● **TASK BRIEF**: Within the data below, count the lines that include the word "table". Provide the number and nothing further.

● **ENTRIES PROVIDED**:
(** The same of [map_range] on x86-64, which also refuses addresses between the halves. *)
Lemma x86_map_range_spec {A : Type} (allocate : A -> result Z * A) `{L : PageAllocLaws A allocate} attrs s table :
  pt_inv allocate x86_levels s table -> attrs_ok 52 attrs -> PAGE_SIZE <= rsize (ma_virt attrs) ->
  exists r s', x86_map_range allocate table attrs s = Return (r, s') /\ pt_step allocate x86_levels table s s' /\
    if start_address (ma_virt attrs) <? 2 ^ 47
    then map_post allocate (fun _ => x86_pview) PML4E [PDPE; PDE; PTE] attrs s table r s'
    else r = Err (MappingError NonCanonicalAddress) /\ s' = s.
Proof.
  intros Hi Ha Hp. pose proof Ha as (H1 & H2 & H3 & H4 & H5 & H6 & H7 & H8 & H9).
  destruct (map_range_spec allocate 52 x86_attr_ok x86_attr_perms (fun _ => x86_pview) PML4E [PDPE; PDE; PTE] x86_hier
    ltac:(done) ltac:(done) ltac:(lia) attrs s table Ha Hp Hi) as (r & s' & Hr & Hst & Hpost).
  unfold map_range in Hr. unfold x86_map_range.
  rewrite (check_regions_ok 52 attrs Ha Hp) in *. rewrite is_canonical_low by (unfold PAGE_SIZE in *; lia).
  destruct (start_address (ma_virt attrs) <? 2 ^ 47); cbn [negb].
  - exists r, s'. done.
  - eexists _, s. split; [done|]. split; [apply pt_step_refl, Hi|]. done.
Qed.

● **THE COMPLETED TASK**: 5